Sometimes a project may be a derivative of a project that the client already has. We have our own internal team, but we’re interfacing regularly with technical leads on the client team. The client wants ownership of the engineering, but they don’t have the resources at the time. Generally, they’re too busy.

The client team then becomes very embedded in the work that we are doing. We have to keep them updated more regularly than other projects where the client is very hands-off. We may have a weekly call or daily scrum just to touch base.

The teams look very different, depending on our clients’ needs. Having a dedicated project manager gives the clients a single point of contact.

What do you enjoy about your work?

The rewarding part is being a part of clinical trials. We get to see how products improve things. At the end of a project, our clients will hopefully be able to commercialize and manufacture the product. Being attached to this work is very rewarding. That’s true for everyone in the building. Everyone is very motivated by success in this space, which means it’s both helping people as well as getting products on the market.

Photo courtesy of StarFish Medical

What’s it like to hold that actual medical device in your hands, once you’ve gone through the whole process?

It’s hard to describe.
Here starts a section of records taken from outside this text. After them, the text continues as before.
Lemma deliverAll_owned {C} `{DataCodec C} o overhead ops s peerAddress (codecs : gmap nat C) events q q' l :
  queueRep (""%string, []) q l → deliverAll o overhead (registryRun ops) s peerAddress codecs q events = Some q' →
  ∃ l', queueRep (""%string, []) q' l' ∧
    ∀ item, item ∈ l' → item ∈ l ∨
      ∃ payload handle header codec, (payload, handle, header) ∈ deliveries events ∧ ownedPacket ops s payload ∧ codecs !! handle = Some codec ∧
        item = (peerAddress, (ApplyInPlace (serverClamp o overhead codec header) payload).2).
Proof.
  revert q l. induction events as [|e events IH]; intros q l Hq Hrun; cbn in Hrun.
  { simplify_eq. exists l. split; [done | by left]. }
  destruct e as [| | | | | |payloads handle header| |]; try by apply (IH q l Hq Hrun).
  destruct (codecs !! handle) as [codec|] eqn:Hc; [|done]. cbn in Hrun.
  destruct (deliver_owned o overhead ops s peerAddress q l payloads codec header Hq) as (dropped & q1 & l1 & Hd & Hq1 & Hl1).
  rewrite Hd in Hrun. cbn in Hrun. destruct (IH q1 l1 Hq1 Hrun) as (l' & Hq' & Hl'). exists l'. split; [done|].
  intros item Hitem. destruct (Hl' item Hitem) as [Hin|(payload & h & hd & cd & Hin & Hrest)].
  - destruct (Hl1 item Hin) as [|(payload & Hp & Ho & ->)]; [by left|]. right. exists payload, handle, header, codec. split_and!; try done.
    unfold deliveries. cbn. apply elem_of_app. left. by apply (list_elem_of_fmap_2 (λ payload, (payload, handle, header))).
  - right. exists payload, h, hd, cd. split; [|done]. unfold deliveries in *. cbn. apply elem_of_app. by right.
Qed.

(** C37: A server with address pools hands on nothing with a foreign source: whatever
    packets arrive at a session, every packet that its deliveries add to the queue the
    program reads was decrypted with a key of that session, came (before its segment
    size was clamped) from an address last registered for that very session, and is
    marked with that session's peer address. *)
Theorem server_queue_owned {C F} `{LawfulCodec C} (R : dataSession (C := C) (F := F)) o overhead ops s peerAddress codecs arrivals q q' l :
  let events := (handleIncomingDataPackets None R arrivals).1 in
  queueRep (""%string, []) q l → deliverAll o overhead (registryRun ops) s peerAddress codecs q events = Some q' →
  ∃ l', queueRep (""%string, []) q' l' ∧
    ∀ item, item ∈ l' → item ∈ l ∨
      ∃ payload handle header codec, (payload, handle, header) ∈ (perPacket None R arrivals).1 ∧ ownedPacket ops s payload ∧ codecs !! handle = Some codec ∧
        item = (peerAddress, (ApplyInPlace (serverClamp o overhead codec header) payload).2).
Proof.
  intros events Hq Hrun. destruct (deliverAll_owned o overhead ops s peerAddress codecs events q q' l Hq Hrun) as (l' & Hq' & Hl').
  exists l'. split; [done|]. intros item Hitem. subst events. unfold handleIncomingDataPackets in Hl'.
  rewrite (proj1 (handleLoop_deliveries None R (mkBatch [] 0 0) arrivals)) in Hl'. by apply Hl'.
Qed.

(** ** Writing by destination *)

(** The route of a packet and its miss, from the registrations. *)
Definition routeOf (ops : list registryOp) (packet : bytes) : option peerRoute :=
  destinationFromIPPacket packet ≫= λ a, (λ '(peer, s), mkRoute peer s) <$> owner a ops.

Definition missOf (ops : list registryOp) (packet : bytes) : option RouteMissError :=
  destinationFromIPPacket packet ≫= λ a, match owner a ops with None => Some (mkMiss a packet) | Some _ => None end.

Definition routed (ops : list registryOp) (packets : list bytes) : list (peerRoute * bytes) := omap (λ packet, (λ r, (r, packet)) <$> routeOf ops packet) packets.

(** A connection that records the batches and may fail. *)
Definition recordWrite (fails : list (peerRoute * list bytes) → option goerr) (log : list (peerRoute * list bytes)) (route : peerRoute) (packets : list bytes)
    : option goerr * list (peerRoute * list bytes) := (fails (log ++ [(route, packets)]), log ++ [(route, packets)]).

Definition flatten (log : list (peerRoute * list bytes)) : list (peerRoute * bytes) := log ≫= λ '(route, packets), (λ packet, (route, packet)) <$> packets.

Lemma flatten_snoc log route packets : flatten (log ++ [(route, packets)]) = flatten log ++ ((λ packet, (route, packet)) <$> packets).
Proof. unfold flatten. rewrite bind_app. cbn. by rewrite app_nil_r. Qed.

Lemma flush_record fails log route packets :
  let '(err, log') := flushCurrentBatch (recordWrite fails) log route packets in flatten log' = flatten log ++ ((λ packet, (route, packet)) <$> packets).
Proof. destruct packets as [|p ps]; cbn; [by rewrite app_nil_r | apply flatten_snoc]. Qed.

Lemma lookup_route ops packet :
  (LookupPackets (registryRun ops) [packet]) =
    [match routeOf ops packet with Some r => mkLookup r (default AddrInvalid (destinationFromIPPacket packet)) true
     | None => mkLookup (mkRoute "" None) (default AddrInvalid (destinationFromIPPacket packet)) false end].
Proof.
  unfold LookupPackets, routeOf. cbn. destruct (destinationFromIPPacket packet) as [a|]; [|done]. cbn.
  rewrite registryRun_owner. by destruct (owner a ops) as [[peer s]|].
Qed.

(** The destinations that are read are valid addresses. *)
Lemma destination_valid packet a : destinationFromIPPacket packet = Some a → Addr_IsValid a = true.
Proof.
  unfold destinationFromIPPacket. destruct packet as [|b packet]; [done|].
  destruct (Z.shiftr (b2z b) 4) as [|[p|p|]|]; try done; repeat (destruct p as [p|p|]; try done); destruct (_ <? _); by intros [= <-].
Qed.

Lemma zip_lookups routes packet packets :
  zip (packet :: packets) (LookupPackets routes (packet :: packets)) = zip [packet] (LookupPackets routes [packet]) ++ zip packets (LookupPackets routes packets).
Proof. done. Qed.

Lemma destinationLoop_spec fails ops packets : ∀ log route current misses err log',
  destinationLoop (recordWrite fails) log route current (zip packets (LookupPackets (registryRun ops) packets)) = (misses, err, log') →
  flatten log' `prefix_of` flatten log ++ ((λ packet, (route, packet)) <$> current) ++ routed ops packets ∧
  (err = None →
    flatten log' = flatten log ++ ((λ packet, (route, packet)) <$> current) ++ routed ops packets ∧ misses = omap (missOf ops) packets ∧
    Forall (λ packet, is_Some (destinationFromIPPacket packet)) packets).
Proof.
  induction packets as [|packet packets IH]; intros log route current misses err log' Hrun.
  { cbn in Hrun. pose proof (flush_record fails log route current) as Hf. destruct (flushCurrentBatch _ log route current) as [e w]. simplify_eq.
    unfold routed. cbn. rewrite app_nil_r, Hf. split; [done|]. by intros. }
  rewrite zip_lookups, lookup_route in Hrun. cbn [zip zip_with app destinationLoop] in Hrun.
  pose proof (flush_record fails log route current) as Hf.
  assert (Hrouted : routed ops (packet :: packets) = match routeOf ops packet with Some r => (r, packet) :: routed ops packets | None => routed ops packets end).
  { unfold routed. cbn. by destruct (routeOf ops packet). }
  rewrite Hrouted. destruct (routeOf ops packet) as [r|] eqn:Hr; cbn [pl_found pl_route pl_destination negb] in Hrun.
  - assert (Hdest : is_Some (destinationFromIPPacket packet) ∧ missOf ops packet = None).
    { unfold routeOf, missOf in *. destruct (destinationFromIPPacket packet) as [a|]; [|done]. cbn in *. by destruct (owner a ops). }
    destruct Hdest as [Hdest Hmiss].
    assert (Hfin : ∀ log0 route0 current0, flatten log0 ++ ((λ packet, (route0, packet)) <$> current0) = flatten log ++ ((λ packet, (route, packet)) <$> current) ++ [(r, packet)] →
      destinationLoop (recordWrite fails) log0 route0 current0 (zip packets (LookupPackets (registryRun ops) packets)) = (misses, err, log') →
      flatten log' `prefix_of` flatten log ++ ((λ packet, (route, packet)) <$> current) ++ (r, packet) :: routed ops packets ∧
      (err = None → flatten log' = flatten log ++ ((λ packet, (route, packet)) <$> current) ++ (r, packet) :: routed ops packets ∧
        misses = omap (missOf ops) (packet :: packets) ∧ Forall (λ packet, is_Some (destinationFromIPPacket packet)) (packet :: packets))).
    { intros log0 route0 current0 Heq Hrun0. destruct (IH _ _ _ _ _ _ Hrun0) as [Hpre Hok].
      assert (Hall : ∀ tl, flatten log ++ ((λ packet, (route, packet)) <$> current) ++ (r, packet) :: tl = flatten log0 ++ ((λ packet, (route0, packet)) <$> current0) ++ tl).
      { intros tl. rewrite (app_assoc (flatten log0)), Heq, <- !app_assoc. done. }
      rewrite Hall. split; [done|]. intros Herr. destruct (Hok Herr) as (-> & -> & Hforall). cbn. rewrite Hmiss. split_and!; [done..|]. by constructor. }
    destruct current as [|c cs]; [by apply (Hfin log r [packet])|].
    destruct (decide (r = route)) as [->|Hne].
    + apply (Hfin log route ((c :: cs) ++ [packet])); [|done]. by rewrite fmap_app.
    + destruct (flushCurrentBatch (recordWrite fails) log route (c :: cs)) as [[e|] w].
      * simplify_eq. rewrite Hf, app_assoc. split; [by eexists | done].
      * apply (Hfin w r [packet]); [|done]. rewrite Hf. by rewrite <- app_assoc.
  - destruct (flushCurrentBatch (recordWrite fails) log route current) as [[e|] w].
    { simplify_eq. rewrite Hf, app_assoc. split; [by eexists | done]. }
    unfold newRouteMissError in Hrun. destruct (destinationFromIPPacket packet) as [a|] eqn:Ha.
    + change (default AddrInvalid (Some a)) with a in Hrun. rewrite (destination_valid packet a Ha) in Hrun. cbn [negb] in Hrun.
      destruct (destinationLoop _ w route [] _) as [[misses' err'] w'] eqn:Hrec. simplify_eq. destruct (IH _ _ _ _ _ _ Hrec) as [Hpre Hok].
      cbn [fmap list_fmap app] in Hpre, Hok. rewrite Hf, <- app_assoc in Hpre, Hok. split; [done|]. intros Herr. destruct (Hok Herr) as (-> & -> & Hforall).
      split_and!; [done | | by constructor].
      assert (Hmiss : missOf ops packet = Some (mkMiss a packet)).
      { unfold routeOf, missOf in *. rewrite Ha in *. cbn in *. by destruct (owner a ops) as [[? ?]|]. }
      cbn. by rewrite Hmiss.
    + cbn in Hrun. simplify_eq. rewrite Hf, app_assoc. split; [by eexists | done].
Qed.

(** Packets written by destination. Every packet goes to the session last
    registered for its destination address, all in the order they were given, none
    twice; those without a route are reported in order. When a write fails or a packet
    is not an IP packet, what was handed to sessions is a prefix of that. *)
Theorem destination_batches_faithful fails ops packets misses err log :
  WriteDataPacketsByDestination (recordWrite fails) None (registryRun ops) [] packets = (misses, err, log) →
  flatten log `prefix_of` routed ops packets ∧
  (err = None → flatten log = routed ops packets ∧ misses = omap (missOf ops) packets ∧ Forall (λ packet, is_Some (destinationFromIPPacket packet)) packets).
Proof.
  intros Hrun. destruct packets as [|packet packets]; [cbn in Hrun; simplify_eq; split; [done|]; intros _; split_and!; [done..|]; constructor|].
  unfold WriteDataPacketsByDestination in Hrun. by apply destinationLoop_spec in Hrun.
Qed.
It can be pretty amazing when you think of the effort that went into it and all of the challenges that were involved to bring it to life. It’s extremely satisfying. When you look at a finished product, it’s easy to underestimate the effort that goes into making these products come to life.

What qualities do project managers need to succeed in the medical devices field?

You need to have a good working knowledge of product development. There’s a whole set of processes around making something that wasn’t there before.

Systems engineering is also a key piece. It ties back to product development and what the FDA expects for regulatory submission, which is a structured design approach where you create requirements, specifications, and you go through the process of formally verifying and validating. It’s a pretty big part of medical device design.

On a personal level, one of the things that goes a long way is having the passion for improving lives. It can be difficult at times. There are a number of obstacles along the way.

That passion goes a long way in reminding yourself of what you’re doing, helping you reframe things, and moving past obstacles. The project manager is leading a team; that passion can help keep going and stay motivated.